_Working data_
(* ===== verification/MemStore.v ===== *)
(** * A store in memory

    The simplest implementation of the interface the overlay works against: a map
    of pages that are always read from the file.  It shows that the interface laws
    can be met, and it is the store of the concrete examples. *)

From S2P Require Import Prelude Key Core Superblock Format FormatLaws Overlay Tree TreeOps TreeTxn.

Module MemStore.
Import Core Overlay Tree TreeOps TreeTxn.

Record MemStore : Type := mkMem {
  mem_header : StoreHeader;
  mem_pages : gmap PageId PageData;
}.

#[global] Instance mem_store : CommittedStore MemStore := {
  header := mem_header;
  cache_get _ b := (None, b);
  read_page_from_file id := b ← get_st; lift_r (ok_or (mem_pages b !! id) (Corruption "page is missing"));
}.

#[global] Program Instance mem_store_spec : CommittedStoreSpec MemStore := {
  committed b id := mem_pages b !! id;
  serving _ := True;
}.
Next Obligation. done. Qed.
Next Obligation.
  intros id b p _ Hp. exists b. split_and!; try done. unfold read_page_from_file. simpl.
  unfold mbind, St_bind, get_st, lift_r. by rewrite Hp.
Qed.
Next Obligation.
  intros id b _ _. split_and!; try done. intros p. unfold read_page_from_file. simpl.
  unfold mbind, St_bind, get_st, lift_r. by destruct (mem_pages b !! id) as [q|]; [intros [= ->]|].
Qed.

(** The superblock of an empty database. *)
Definition empty_superblock : Superblock :=
  Superblock.mkSuperblock 1 1 (zeros 16) 3 4 5 4096 (Some 2) None (Some 2) 0 0.

(** A database whose root is the empty leaf in page 2. *)
Definition empty_store (wal : bool) : MemStore :=
  mkMem (mkStoreHeader wal empty_superblock Superblock.A 2 None 2 1 1 1 default_limits)
    {[2 := Format.Leaf 0 None []]}.

Definition empty_overlay (wal : bool) : Overlay MemStore := overlay_new (empty_store wal).

Lemma view_empty wal id p : view (empty_overlay wal) id = Some p → id = 2 ∧ p = Format.Leaf 0 None [].
Proof.
  unfold view. change (pages (empty_overlay wal) !! id) with (@None PageData).
  change (committed (store (empty_overlay wal)) id) with (({[2 := Format.Leaf 0 None []]} : gmap PageId PageData) !! id).
  intros [<- <-]%lookup_singleton_Some. done.
Qed.

Lemma empty_overlay_tree wal : empty_tree (empty_overlay wal).
Proof.
  split; try done.
  - by intros id p [-> _]%view_empty.
  - split; [|done]. unfold Superblock.wf. cbn -[zeros is_bytes len u64].
    split_and!; try done; try ulia. by apply is_bytes_zeros.
Qed.

Lemma empty_inv wal : inv (empty_overlay wal) ∅ {[2 := RTree 0 [] None]} {[2 := RTree 0 [] None]} 0 [] ∅.
Proof. apply empty_tree_inv, empty_overlay_tree. Qed.

Lemma empty_represents wal n : Z.of_nat n ≤ FRESH_WRITES → represents n (empty_overlay wal) ∅.
Proof. apply empty_tree_represents, empty_overlay_tree. Qed.

End MemStore.
(* ===== verification/TreeScan.v ===== *)
(** * Scans and queries

    The leaf chain read from the leaf of a start key lists the database in key
    order; [scan_with_budget] and [query_with_budget] return the same rows as the
    reference database, or fail because the response is too large. *)

From S2P Require Import Prelude Wp Key Core Format FormatLaws Reference.
From S2P Require Import Overlay Tree TreeSearch TreeInsert TreeValue TreeOps TreeTxn.

Module TreeScan.
Import Core Overlay Tree TreeSearch TreeInsert TreeValue TreeOps TreeTxn.

Abbreviation item := (DocumentKey * RevisionState)%type.
Abbreviation stateset := (gmap DocumentKey RevisionState).

(** ** Items in key order *)

Definition item_lt (a b : item) : Prop := bytes_lt (Key.encode a.1) (Key.encode b.1).

#[global] Instance item_lt_trans : Transitive item_lt.
Proof. intros a b c. unfold item_lt. intros. by trans (Key.encode b.1). Qed.

(** [l] lists the states whose encoded keys satisfy [P], in order. *)
Record listing (s : stateset) (P : bytes → Prop) (l : list item) : Prop := {
  list_sorted : StronglySorted item_lt l;
  list_elements : ∀ k x, (k, x) ∈ l ↔ s !! k = Some x ∧ P (Key.encode k);
  list_wf : Forall (λ a : item, Key.wf a.1) l;
}.
(** C27: a put of a key of at most [SPLIT_KEY_LIMIT] encoded bytes into a tree with such
    keys succeeds, keeps the tree invariant and changes the database at its key only,
    whether it overwrites an entry, inserts one or splits pages up to the root. *)
Theorem put_keeps_invariant o G H fl db k v :
  inv o ∅ G G H fl db → valid_key k → valid_value o v → limits_ok o → u64 (write_revision o) → 0 < write_revision o →
  reach o H 1 < U64_MAX → revisions_le db (write_revision o) →
  (∀ k', is_Some (db !! k') → len k' ≤ SPLIT_KEY_LIMIT) → len (Key.encode k) ≤ SPLIT_KEY_LIMIT →
  ∃ o' G' H' fl', put k v o = (Ok (write_revision o), o') ∧
    inv o' ∅ G' G' H' fl' (<[Key.encode k := (write_revision o, Some v)]> db).
Proof.
  intros Hi Hk Hv Hl Hr Hr0 Hroom Hrevs Hdb Hkl. pose proof (put_spec o G H fl db k v Hi Hk Hv Hl Hr Hr0 Hroom Hrevs) as Hp.
  unfold wp in Hp. destruct (put k v o) as [[r|e|] o']; [..|done].
  - destruct Hp as (-> & _ & G' & H' & fl' & Hi' & _). eauto 10.
  - destruct Hp as [_ Hc]. by apply (crowded_insert _ _ _ Hdb Hkl) in Hc.
Qed.

(** C22: a delete of a key of at most [SPLIT_KEY_LIMIT] encoded bytes in a tree with such
    keys succeeds, keeps the tree invariant and leaves a tombstone with the new
    revision at its key, for a key that was never written too; no other key changes. *)
Theorem delete_keeps_invariant o G H fl db k :
  inv o ∅ G G H fl db → valid_key k → u64 (write_revision o) → 0 < write_revision o → reach o H 1 < U64_MAX →
  revisions_le db (write_revision o) →
  (∀ k', is_Some (db !! k') → len k' ≤ SPLIT_KEY_LIMIT) → len (Key.encode k) ≤ SPLIT_KEY_LIMIT →
  ∃ o' G' H' fl', Overlay.delete k o = (Ok (write_revision o), o') ∧
    inv o' ∅ G' G' H' fl' (<[Key.encode k := (write_revision o, None)]> db).
Proof.
  intros Hi Hk Hr Hr0 Hroom Hrevs Hdb Hkl. pose proof (delete_spec o G H fl db k Hi Hk Hr Hr0 Hroom Hrevs) as Hp.
  unfold wp in Hp. destruct (Overlay.delete k o) as [[r|e|] o']; [..|done].
  - destruct Hp as (-> & _ & G' & H' & fl' & Hi' & _). eauto 10.
  - destruct Hp as [_ Hc]. by apply (crowded_insert _ _ _ Hdb Hkl) in Hc.
Qed.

_Problem requirements_
Of the entries above, transcribe exactly those lines that fall between the line containing "header := mem_header;" and the line containing "mkMem (mkStoreHeader wal", together with those two lines.

_Solution to this exercise_
  header := mem_header;
  cache_get _ b := (None, b);
  read_page_from_file id := b ← get_st; lift_r (ok_or (mem_pages b !! id) (Corruption "page is missing"));
}.

#[global] Program Instance mem_store_spec : CommittedStoreSpec MemStore := {
  committed b id := mem_pages b !! id;
  serving _ := True;
}.
Next Obligation. done. Qed.
Next Obligation.
  intros id b p _ Hp. exists b. split_and!; try done. unfold read_page_from_file. simpl.
  unfold mbind, St_bind, get_st, lift_r. by rewrite Hp.
Qed.
Next Obligation.
  intros id b _ _. split_and!; try done. intros p. unfold read_page_from_file. simpl.
  unfold mbind, St_bind, get_st, lift_r. by destruct (mem_pages b !! id) as [q|]; [intros [= ->]|].
Qed.

(** The superblock of an empty database. *)
Definition empty_superblock : Superblock :=
  Superblock.mkSuperblock 1 1 (zeros 16) 3 4 5 4096 (Some 2) None (Some 2) 0 0.

(** A database whose root is the empty leaf in page 2. *)
Definition empty_store (wal : bool) : MemStore :=
  mkMem (mkStoreHeader wal empty_superblock Superblock.A 2 None 2 1 1 1 default_limits)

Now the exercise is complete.